Marshall had another health scare in 1971. An angiogram revealed that his carotid artery was blocked, but it was during the discovery of this that surgeons discovered his feline blood circulation: his external carotid artery (the artery that supplies blood to the face, scalp, and jaw) had formed huge connecting channels through the left base of his skull and inside his skull. Had it not been for his one-in-a-billion vascularization, Marshall’s brain would have been toast long ago. He considered this vascularization to be a miracle. Who’s to say it wasn’t?

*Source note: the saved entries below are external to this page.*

(** Best-fit disk selection.  The chosen disk can take the write.  A small file goes to the zram
    disk with the least CH_d that covers it, the first of them, whenever there is one; otherwise the
    choice is among the other disks: the first with the least CH_d that covers the size, or, when
    none covers it, the first with the largest CH_d.  The selection fails only when no disk is
    writable at that size outside zram. *)
Theorem select_best_fit HashString s size :
  let cs zram := candidates HashString s zram size in
  match selectDiskForWrite HashString s size with
  | Ok i =>
      (∃ d, disks s !! i = Some d ∧ canWrite (d_state d) size = true) ∧
      (isSmallFile s size = true ∧ picked Z.ltb (filter (fits size) (cs true)) i ∨
       (isSmallFile s size = true → filter (fits size) (cs true) = []) ∧
       (picked Z.ltb (filter (fits size) (cs false)) i ∨
        filter (fits size) (cs false) = [] ∧
        picked Z.gtb (filter (λ c, ¬ fits size c) (cs false)) i))
  | Err _ =>
      cs false = [] ∧ (isSmallFile s size = true → filter (fits size) (cs true) = [])
  end.
Proof.
  intros cs. unfold selectDiskForWrite.
  destruct (pickZram_best HashString s size) as (zb & Hzb & Hz). rewrite Hz.
  assert (Hzn : match (if isSmallFile s size then fst <$> zb else None) with
    | Some i => isSmallFile s size = true ∧ ∃ chd, zb = Some (i, chd)
    | None => isSmallFile s size = true → zb = None
    end) by (destruct (isSmallFile s size), zb as [[i chd]|]; cbn; eauto; done).
  destruct (if isSmallFile s size then _ else _) as [i|].
  - destruct Hzn as (Hs & chd & ->). assert (Hp : picked Z.ltb (filter (fits size) (cs true)) i)
      by (by exists chd).
    split; [exact (picked_writable HashString s true size Z.ltb (fits size) i Hp)|]. by left.
  - assert (Hno : isSmallFile s size = true → filter (fits size) (cs true) = [])
      by (intros Hs; by rewrite (Hzn Hs) in Hzb).
    destruct (pickNonZram_best HashString s size) as (best & fb & Hb & Hf & ->).
    destruct best as [[i chd]|]; [|destruct fb as [[i chd]|]].
    + assert (Hp : picked Z.ltb (filter (fits size) (cs false)) i) by (by exists chd).
      split; [exact (picked_writable HashString s false size Z.ltb (fits size) i Hp)|]. right. eauto.
    + assert (Hp : picked Z.gtb (filter (λ c, ¬ fits size c) (cs false)) i) by (by exists chd).
      split; [exact (picked_writable HashString s false size Z.gtb (λ c, ¬ fits size c) i Hp)|]. right. eauto.
    + split; [|done]. cbn in Hb, Hf. unfold cs. destruct (candidates _ s false size) as [|c l]; [done|].
      destruct (decide (fits size c)); [by rewrite filter_cons_True in Hb|].
      by rewrite filter_cons_True in Hf.
Qed.
(** ** Steps that change no disk *)
Lemma PoolInv_phase s ops k o ph :
  PoolInv s ops → ops !! k = Some o → op_holds (set_phase o ph) = op_holds o →
  (op_done (set_phase o ph) = false → op_done o = false) → (∀ i pw l, ph ≠ Written i pw l) →
  PoolInv s (<[k := set_phase o ph]> ops).
Proof.
  intros HP Hk Hh Hnd Hnw.
  assert (Hops : ∀ k1 o1, <[k := set_phase o ph]> ops !! k1 = Some o1 → ∃ o0,
    ops !! k1 = Some o0 ∧ op_fids o1 = op_fids o0 ∧ op_fid o1 = op_fid o0 ∧
    op_holds o1 = op_holds o0 ∧ (op_done o1 = false → op_done o0 = false) ∧
    (o1 = o0 ∨ ∀ i pw l, op_phase o1 ≠ Written i pw l) ∧
    op_size o1 = op_size o0 ∧ op_alias o1 = op_alias o0).
  { intros k1 o1 [[<- <-]|[? ?]]%lookup_insert_Some; [exists o|exists o1]; split_and!; auto. }
  constructor.
  - apply HP.
  - apply HP.
  - intros f. rewrite (pi_gate _ _ HP). split.
    + intros (k1 & o1 & H1 & Hin). destruct (decide (k1 = k)) as [->|Hne].
      * rewrite Hk in H1. injection H1 as <-. eexists k, _. by rewrite lookup_insert_eq.
      * exists k1, o1. by rewrite lookup_insert_ne.
    + intros (k1 & o1 & (o0 & H0 & E & _)%Hops & Hin). exists k1, o0. by rewrite <- E.
  - intros k1 k2 o1 o2 f (a1 & H1 & E1 & _)%Hops (a2 & H2 & E2 & _)%Hops. rewrite E1, E2.
    by apply (pi_disjoint _ _ HP).
  - intros k1 o1 i d f (a1 & H1 & E1 & _ & _ & E2 & _)%Hops Hd. rewrite E1.
    apply (pi_free _ _ HP k1); auto.
  - intros k1 o1 i pw (a1 & H1 & _ & E1 & E2 & _)%Hops. rewrite E1, E2. by apply (pi_holds _ _ HP k1).
  - intros k1 o1 i pw l d (a1 & H1 & _ & _ & _ & _ & [->|Hn] & _)%Hops Hw;
      [by apply (pi_written _ _ HP k1 a1 i)|by apply Hn in Hw].
  - intros k1 k2 o1 o2 i pw pw' (a1 & H1 & _ & _ & E1 & _)%Hops (a2 & H2 & _ & _ & E2 & _)%Hops.
    rewrite E1, E2. by apply (pi_owner _ _ HP).
  - intros i d iv Hd Hin. destruct (pi_leak _ _ HP i d iv Hd Hin) as (k1 & o1 & pw & H1 & Hh1 & E).
    destruct (decide (k1 = k)) as [->|Hne].
    + rewrite Hk in H1. injection H1 as <-. eexists k, _, pw. rewrite lookup_insert_eq.
      split; [done|]. by rewrite Hh.
    + exists k1, o1, pw. by rewrite lookup_insert_ne.
  - intros k1 o1 (a1 & H1 & _ & -> & _ & _ & _ & -> & ->)%Hops. by apply (pi_args _ _ HP k1).
  - apply HP.
Qed.

Lemma PoolInv_release s ops k o :
  PoolInv s ops → ops !! k = Some o → op_phase o = Finished →
  PoolInv (set_gate s (release (op_fid o) (op_alias o) (gate s))) (delete k ops).
Proof.
  intros HP Hk Hph. assert (Hnh : op_holds o = None) by (unfold op_holds; by rewrite Hph).
  assert (Hops : ∀ k1 o1, delete k ops !! k1 = Some o1 ↔ k1 ≠ k ∧ ops !! k1 = Some o1)
    by (intros; rewrite lookup_delete_Some; naive_solver).
  constructor; cbn [disks gate set_gate].
  - apply HP.
  - apply HP.
  - intros f. rewrite release_pending, elem_of_difference, (pi_gate _ _ HP). split.
    + intros [(k1 & o1 & H1 & Hin) Hn]. exists k1, o1. split; [|done]. apply Hops. split; [|done].
      intros ->. rewrite Hk in H1. injection H1 as <-. done.
    + intros (k1 & o1 & [Hne H1]%Hops & Hin). split; [by eauto|]. intros Hin'. apply Hne.
      by apply (pi_disjoint _ _ HP k1 k o1 o f).
  - intros k1 k2 o1 o2 f [_ H1]%Hops [_ H2]%Hops. by apply (pi_disjoint _ _ HP).
  - intros k1 o1 i d f [_ H1]%Hops. by apply (pi_free _ _ HP k1).
  - intros k1 o1 i pw [_ H1]%Hops. by apply (pi_holds _ _ HP k1).
  - intros k1 o1 i pw l d [_ H1]%Hops. by apply (pi_written _ _ HP k1).
  - intros k1 k2 o1 o2 i pw pw' [_ H1]%Hops [_ H2]%Hops. by apply (pi_owner _ _ HP).
  - intros i d iv Hd Hin. destruct (pi_leak _ _ HP i d iv Hd Hin) as (k1 & o1 & pw & H1 & Hh & E).
    exists k1, o1, pw. split; [|done]. apply Hops. split; [|done]. intros ->. congruence.
  - intros k1 o1 [_ H1]%Hops. by apply (pi_args _ _ HP k1).
  - apply HP.
Qed.

Lemma pool_confirmed_free s ops fo f i d :
  PoolInv s ops → fair fo (length (disks s)) → pool_confirmed fo s f = Ok false →
  disks s !! i = Some d → confirmed (d_state d) !! f = None ∧ indexErr (d_state d) = None.
Proof.
  intros HP Hf H Hd. unfold pool_confirmed in H. destruct (timedOut fo f); [done|].
  rewrite confirmedAnywhere_false in H by done. specialize (H d ltac:(by eapply list_elem_of_lookup_2)).
  rewrite Confirmed_eq in H. cbn in H. destruct (indexErr (d_state d)) as [e|] eqn:He.
  - by rewrite (pi_fault _ _ HP i d e) in H.
  - injection H as H. apply bool_decide_eq_false in H. split; [|done]. by apply eq_None_not_Some.
Qed.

On Sept. 26, 1979, he suffered a catastrophic stroke in his office. Marshall’s stroke left him unable to read, write, or speak. He could understand conversations but couldn’t participate verbally. The arteries that had blessed him had also cursed him. And, as happens with stroke victims, some verbal function remained: he could still sing hymns, and he was left with one signature phrase he could use when trying to speak. In his case, it was “Oh boy!”
Oh, the irony for Marshall. Words—the sound of them, the shape of their letter forms, their intricate relationship to each other, a relationship rendered industrial and homogenized by the printing press—were suddenly nothing but sounds with meaning, prehistoric noises with no means of being recorded or passed forward.
Well-meaning friends and family tried to retrain Marshall to read, but the neural damage was structural and too great. Devices like flash cards and Speak & Spell toys were tried, but to no avail. What seemed to make him happiest was to have visitors and friends come to read to him.